Curro Fetén, el legendario crítico taurino que definió el periodismo en radio Ucase: “Para ser figura del toreo hay que dirigir; fulano de tal no manda; aunque ordenara, aquí no llegaría”. Una tarde, cuando la figura de aquel momento hizo estallar los petardos en Madrid, … En la sala de prensa, Fetten le dijo a un colega sentado a su lado: “Adelante, eso no es correcto, no puedo”.

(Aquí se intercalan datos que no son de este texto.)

(** The index tuples [(m,k,j,i)] of a four-dimensional [par_for], bounds
    inclusive. *)
Definition cells (ml mu kl ku jl ju il iu : Z) : list (Z * Z * Z * Z) :=
  flat_map (fun m =>
    flat_map (fun k =>
      flat_map (fun j =>
        map (fun i => (m, k, j, i)) (zrange il iu))
      (zrange jl ju))
    (zrange kl ku))
  (zrange ml mu).

(** Modelled from the spec: Kokkos' [par_for] over [(m,k,j,i)], the body run
    once for every index tuple.  The bodies below touch only the entries of
    their own cell, so running them one after the other is the
    data-parallel pass. *)
Definition par_for {S : Type} (ml mu kl ku jl ju il iu : Z)
    (body : Z -> Z -> Z -> Z -> S -> S) (s : S) : S :=
  fold_left (fun s c => let '(m, k, j, i) := c in body m k j i s)
            (cells ml mu kl ku jl ju il iu) s.

(** ** Configuration lookup *)

(** A call that may throw: [GetReal] on an absent key. *)
Inductive Exc (A : Type) : Type :=
| Ok (a : A)
| Throw (block name : string).
Arguments Throw {A} block name.

Definition bind {A B} (c : Exc A) (f : A -> Exc B) : Exc B :=
  match c with
  | Ok a => f a
  | Throw b n => Throw b n
  end.

Notation "x <- c ;; k" := (bind c (fun x => k))
  (at level 61, c at next level, right associativity).

(** [ParameterInput]: the value stored under a block and a name, if any. *)
Definition ParameterInput (Real : Type) : Type := string -> string -> option Real.

Definition GetReal {Real} (pin : ParameterInput Real) (block name : string)
    : Exc Real :=
  match pin block name with
  | Some v => Ok v
  | None => Throw block name
  end.

(** [GetOrAddReal]: the stored value, or the default (which the input then
    records; no kernel reads the input again). *)
Definition GetOrAddReal {Real} (pin : ParameterInput Real) (block name : string)
    (def : Real) : Exc Real :=
  match pin block name with
  | Some v => Ok v
  | None => Ok def
  end.

(** The problem generator object together with the file-scope parameter
    struct ([*pbh], [*pjet]) its kernels share: the mesh, the registered
    source-term function ([user_srcs_func], a function pointer that reads the
    parameter struct when called) and the parameter struct itself. *)
Record ProblemGenerator (Real P : Type) : Type := {
  pmy_mesh_ : Mesh Real;
  user_srcs_func : option (P -> Mesh Real -> Real -> option (Mesh Real));
  params : P
}.

(** The physical position of the cell [(m,k,j,i)], as every kernel derives
    it from the block's bounding box. *)
Section CellPosition.
Context {Real : Type} `{RealOps Real}.
Variable pm : Mesh Real.

Definition cell_x1 (m i : Z) : Real :=
  CellCenterX (i - is_ (mb_indcs pm)) (nx1 (mb_indcs pm))
              (x1min (mb_size pm m)) (x1max (mb_size pm m)).
Definition cell_x2 (m j : Z) : Real :=
  CellCenterX (j - js (mb_indcs pm)) (nx2 (mb_indcs pm))
              (x2min (mb_size pm m)) (x2max (mb_size pm m)).
Definition cell_x3 (m k : Z) : Real :=
  CellCenterX (k - ks (mb_indcs pm)) (nx3 (mb_indcs pm))
              (x3min (mb_size pm m)) (x3max (mb_size pm m)).
Definition cell_rad (m k j i : Z) : Real :=
  rsqrt (SQR (cell_x1 m i) + SQR (cell_x2 m j) + SQR (cell_x3 m k))%real.

(** The cells a kernel's [par_for] visits. *)
Definition in_pack (m k j i : Z) : Prop :=
  (0 <= m <= nmb_thispack pm - 1 /\
   ks (mb_indcs pm) <= k <= ke (mb_indcs pm) /\
   js (mb_indcs pm) <= j <= je (mb_indcs pm) /\
   is_ (mb_indcs pm) <= i <= ie (mb_indcs pm))%Z.
End CellPosition.
(** [switch (rsolver_method)]: call the selected solver on the four
    interface-state arrays, writing the flux and EMF of direction [out]; the
    [default] case does nothing. *)
Definition rsolve_switch {B} (m k j il iu : Z) (ivx : VelIndex)
    (wl_in wr_in bl_in br_in : B) (bx : FaceArr) (out : Axis)
    (t : Team B) : Team B :=
  let eos := eos_data pmhd in
  match rsolver_method_ pmhd with
  | advect => call_rsolve Advect_fn eos m k j il iu ivx wl_in wr_in bl_in br_in bx out t
  | llf => call_rsolve LLF_fn eos m k j il iu ivx wl_in wr_in bl_in br_in bx out t
  | rsolver_other _ => t
  end.

Section Sweeps.
(** [nvars] and [ncells1] as computed at the head of the function. *)
Variables nvars ncells1 : Z.

Let cells := mb_cells (pmy_pack pmhd).

(** *** i-direction *)

(** The lambda of ["mhd_flux_x1"], for unit [(m, k, j)]. *)
Definition flux_x1_unit (m k j : Z) (w : World) : World :=
  let w := emit (EvScratch nvars ncells1) w in   (* wl *)
  let w := emit (EvScratch nvars ncells1) w in   (* wr *)
  let w := emit (EvScratch 3 ncells1) w in       (* bl *)
  let w := emit (EvScratch 3 ncells1) w in       (* br *)
  let t := mkTeam (fun b : LineBuf =>
                     match b with
                     | b_wl | b_wr => team_scratch nvars ncells1
                     | b_bl | b_br => team_scratch 3 ncells1
                     end) w in
  (* Reconstruct qR[i] and qL[i+1], for both W and Bcc *)
  let t := recon_switch LineBuf_eqb X1 m k j (is_ cells - 1) (ie cells + 1)
             b_wl b_wr b_bl b_br t in
  (* Sync all threads in the team so that scratch memory is consistent *)
  let t := team_barrier t in
  (* compute fluxes over [is,ie+1] *)
  let t := rsolve_switch m k j (is_ cells) (ie cells + 1) IVX
             b_wl b_wr b_bl b_br (x1f (b0 pmhd)) X1 t in
  world t.

(** *** j-direction *)

(** The freshly constructed [scr1 .. scr6] of a unit. *)
Definition six_scratch (w : World) : Team ScrBuf :=
  let w := emit (EvScratch nvars ncells1) w in   (* scr1 *)
  let w := emit (EvScratch nvars ncells1) w in   (* scr2 *)
  let w := emit (EvScratch nvars ncells1) w in   (* scr3 *)
  let w := emit (EvScratch 3 ncells1) w in       (* scr4 *)
  let w := emit (EvScratch 3 ncells1) w in       (* scr5 *)
  let w := emit (EvScratch 3 ncells1) w in       (* scr6 *)
  mkTeam (fun b : ScrBuf =>
            match b with
            | scr1 | scr2 | scr3 => team_scratch nvars ncells1
            | scr4 | scr5 | scr6 => team_scratch 3 ncells1
            end) w.

(** Reconstruction half of one iteration of the [j] loop, barrier included. *)
Definition flux2_recon (m k j : Z) (t : Team ScrBuf) : Team ScrBuf :=
  let p := permute j in
  (* Reconstruct qR[j] and qL[j+1], for both W and Bcc *)
  let t := recon_switch ScrBuf_eqb X2 m k j (is_ cells - 1) (ie cells + 1)
             (wl_jp1 p) (wr p) (bl_jp1 p) (br p) t in
  team_barrier t.

(** The guarded Riemann solve of one iteration of the [j] loop. *)
Definition flux2_solve (m k j : Z) (t : Team ScrBuf) : Team ScrBuf :=
  let p := permute j in
  (* compute fluxes over [js,je+1]. *)
  if j >? js cells - 1
  then rsolve_switch m k j (is_ cells - 1) (ie cells + 1) IVY
         (wl p) (wr p) (bl p) (br p) (x2f (b0 pmhd)) X2 t
  else t.

(** One iteration of [for (int j=js-1; j<=je+1; ++j)]. *)
Definition flux2_step (m k j : Z) (t : Team ScrBuf) : Team ScrBuf :=
  flux2_solve m k j (flux2_recon m k j t).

“Está mal, no puedo”, eso hizo Xavi cuando preguntó a Vinicius en la sala de prensa por el pitido del Bernabéu, a lo que respondió: “El público es soberano”. Sólo tuvo que subrayar la reacción con la risa de pulga del perro animado “Mutley” de Hanna-Barbera (el “Mutley” original). La chusma de las gaitas ahora es libre de convertir en cernícalos a las estrellas del equipo. Unos días después, una macro encuesta “noticia” confirmó este determinismo histórico: la mayoría cree que la responsabilidad del fútbol descalzo recae en los jugadores, pero casi la mitad corresponde a la directiva; Hay que vender a Vinicius lo antes posible; Xabi no debería asumir ninguna responsabilidad. Esa es la solución popular, que implica deshacerse de los jugadores y entrenadores de fútbol y quedarse con mi esposo. Con los fondos que destinan a futbolistas y entrenadores podremos comprar una nave en el polígono industrial de Zubimendi y Bocalleja en Getafico para el equipo que dirige Xavi y que traerá la Champions a la capital bajo la alta presión de Zubimendi-Gonzalo. También participarán en el combinado regional, lo que esto supone para la cotilleo mediática en un año mundialista, practicando la convivencia con las perlerinas culé (“perlerina” en Cayetano, vendedora de perlas y bailarinas) para renovar el Premio Princesa de Asturias del Deporte, al igual que Xavi y Casillas, en 2030. Entre los personajes de Zubimendi y Lamín, mientras los extranjeros son los mercenarios que hacen que su noche salga de Madrid a altas horas de la madrugada, donde, según Para los clásicos, nunca hay consumo saludable ni colusión honesta.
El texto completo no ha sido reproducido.